Slovenian writer (1900–1942)

Miran Jarc (5 July 1900 – 24 August 1942) was a Slovene writer, poet, playwright and essayist.

Jarc was born in the town of Črnomelj in White Carniola, in what was then Austria-Hungary in 1900. He was sent to school in Novo Mesto, and between 1918 and 1922 studied Slavic philology in Zagreb and Ljubljana, though he never completed his studies. From 1923, he worked as a bank clerk in Ljubljana. He started writing while still a student and published his first poem in the journal Ljubljanski zvon in 1918. In the 1930s, he also worked as an actor and violinist in the Slovenian Puppet Theater in Ljubljana.

In 1942, during World War II, he was arrested by the occupying Fascist Italian authorities and sent to the internment camp at Gonars, but the train transporting the prisoners was attacked by Partisans near Verd and the detainees freed and given the choice to join the Partisans or return home (those that chose to return home were separated from the rest and murdered at the Krim Cave Mass Grave). Jarc chose to join the Partisans and was killed by the Italian Army two months later in Pugled pri Starem Logu in Kočevski Rog. By other accounts he was killed by the Partisans after a quarrel with members of the Communist party. He is buried in the cemetery in Stari Log.

The public library in Novo Mesto, as well as primary schools in Črnomelj and Ljubljana are named after Jarc.

== Personality and work ==
Jarc started his literary career in the late 1910s in Novo Mesto, which emerged at the time as an important literary center. As a young student, he joined the literary-artistic circle around the painter Božidar Jakac and poet Anton Podbevšek. Together, they organized a cultural-artistic manifestation, known as the Novo Mesto Spring. During this period, Jarc became interested in anthroposophy and developed an interest in Buddhism. However, he later grew closer to Christianity, remaining a member of the Roman Catholic Church.

In the 1920s, Jarc emerged as one of the most prominent expressionist poets in Slovenia. Recurrent themes in his poetry were the search of an exit from a sinking civilization. To the crisis of European civilization and the mechanization of man, he juxtaposed to an ecstatic and lyrical personal reflection. In the 1930s, he grew closer to Social Realism.

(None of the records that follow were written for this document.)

Lemma times_upto_nth (n k : nat) (t : Z) :
  nth_error (times_upto n) k = Some t -> t = Z.of_nat k.
Proof.
  intro H. assert (Hk : (k < n)%nat).
  { assert (Hn : nth_error (times_upto n) k <> None) by congruence.
    apply nth_error_Some in Hn. unfold times_upto in Hn.
    now rewrite length_map, length_seq in Hn. }
  apply (nth_error_nth _ _ 0) in H. rewrite <- H.
  unfold times_upto. change 0 with (Z.of_nat O).
  rewrite map_nth, seq_nth by exact Hk. reflexivity.
Qed.

(** C3: in every run, whatever the arguments (each built-in name, an unknown
    name, no name at all), the times given to the recorder are 0, 1, 2, ...
    without gap or repeat: the snapshot at position [k] (counting from 0,
    the baseline snapshot) is recorded at time [k], and later snapshots
    have larger times. *)
Theorem C3_times_consecutive (ok : bool) (argv : list string) :
  let ts := dump_times (log (snd (main ok argv))) in
  ts = times_upto (List.length ts)
  /\ (1 <= List.length ts)%nat
  /\ nth_error ts 0 = Some 0
  /\ (forall k t, nth_error ts k = Some t -> t = Z.of_nat k)
  /\ (forall i j ti tj,
         nth_error ts i = Some ti -> nth_error ts j = Some tj ->
         (i < j)%nat -> ti < tj).
Proof.
  cbv zeta.
  pose proof (main_keeps time_inv time_inv_stable ok argv time_inv_start)
    as [_ Ht].
  pose proof (main_dump_count_small ok argv) as Hn.
  rewrite dump_times_length.
  set (n := count is_dump (log (snd (main ok argv)))) in *.
  rewrite wrapped_times_small in Ht
    by (unfold vluint64_modulus; change (2 ^ 64) with 18446744073709551616; lia).
  rewrite Ht. repeat split.
  - lia.
  - destruct n as [|n]; [lia | reflexivity].
  - apply times_upto_nth.
  - intros i j ti tj Hi Hj Hij.
    apply times_upto_nth in Hi, Hj. lia.
Qed.

(** C4: in every run the number of recorded snapshots is twice the number of
    calls of [tick] (those made inside [reset] included), plus twice the
    number of calls of [reset], plus one for the baseline snapshot; this
    holds for each built-in scenario, and [basic_counting] records 55
    snapshots. *)
Theorem C4_snapshot_count :
  (forall (ok : bool) (argv : list string),
      let l := log (snd (main ok argv)) in
      count is_dump l
      = (2 * count is_call_tick l + 2 * count is_call_reset l + 1)%nat)
  /\ (forall (ok : bool) (prog : string) (rest : list string),
         let l := log (snd (main ok (prog :: "basic_counting"%string :: rest))) in
         count is_call_tick l = 26%nat
         /\ count is_call_reset l = 1%nat
         /\ count is_dump l = 55%nat).
Proof.
  split.
  - intros ok argv. cbv zeta.
    destruct (main_counts ok argv) as (Hd & _ & Ht & Hr).
    rewrite Hd, Ht, Hr. lia.
  - intros ok prog rest. cbv zeta.
    destruct (main_counts ok (prog :: "basic_counting"%string :: rest))
      as (Hd & _ & Ht & Hr).
    rewrite Hd, Ht, Hr, test_of_argv_named.
    repeat split; reflexivity.
Qed.

Lemma spec_lookup_table (name : string) (sc : Scenario) :
  In (name, sc) spec_table -> spec_lookup name spec_table = Some sc.
Proof.
  intro H. cbv [spec_table] in H. cbn [In] in H.
  repeat match goal with
         | H : _ \/ _ |- _ => destruct H as [H|H]
         end;
    try (injection H as <- <-; reflexivity).
  contradiction.
Qed.

(** C5: for each built-in name, [main] runs the script of the table, entry
    by entry, between the baseline initialization and the shutdown, and
    nothing else; so [wraparound] is [reset(1)], [en = 1], 254 ticks, 4
    ticks, [en = 0], 4 ticks. *)
Theorem C5_scenario_scripts (name : string) (sc : Scenario)
        (ok : bool) (prog : string) (rest : list string)
        (Hin : In (name, sc) spec_table) :
  let argv := prog :: name :: rest in
  let s0 := main_init ok (vcd_path_of_argv argv) process_start in
  (forall s, main_dispatch name s = spec_run vcd sc s)
  /\ main ok argv = (0, main_shutdown (spec_run vcd sc s0))
  /\ exists script_events : list Event,
       log (spec_run vcd sc s0) = log s0 ++ script_events
       /\ log (snd (main ok argv))
          = log s0 ++ script_events ++ [Close; DeleteVcd; Final; DeleteTop]
       /\ count is_call_tick script_events = scenario_ticks sc
       /\ count is_call_reset script_events = scenario_resets sc.
Proof.
  cbv zeta. pose proof (spec_lookup_table name sc Hin) as Hl.
  set (s0 := main_init ok _ process_start).
  assert (Hmain : main ok (prog :: name :: rest)
                  = (0, main_shutdown (spec_run vcd sc s0))).
  { rewrite main_script, test_of_argv_named, Hl. reflexivity. }
  split; [|split].
  - intro s. now rewrite main_dispatch_script, Hl.
  - exact Hmain.
  - destruct (grows_spec_run vcd sc s0) as [d Hd].
    exists d. rewrite Hmain. cbn [snd].
    pose proof (spec_run_call_ticks vcd sc s0) as Ht.
    pose proof (spec_run_call_resets vcd sc s0) as Hr.
    rewrite Hd, count_app in Ht, Hr.
    repeat split; try lia.
    + exact Hd.
    + unfold main_shutdown, seq_stmt, emit. cbn [log].
      rewrite Hd, <- !app_assoc. reflexivity.
Qed.

Lemma string_length_append (s1 s2 : string) :
  String.length (s1 ++ s2)%string
  = (String.length s1 + String.length s2)%nat.
Proof.
  induction s1 as [|ch s1 IH]; [reflexivity|].
  cbn [String.append String.length Nat.add]. now rewrite IH.
Qed.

One of his most important works is the autobiographical novel Novo mesto (1932), in which he described the intellectual and artistic turmoil in the small Lower Carniolan town in the first years after World War I.

==Selected works==

- Človek in noč, "Man and the Night", poems (1927)
- Novembrske pesmi, "November Poems", poems (1936)
- Lirika, "Lyrics", poems, (1940)
- Novo mesto, autobiographical novel (1932)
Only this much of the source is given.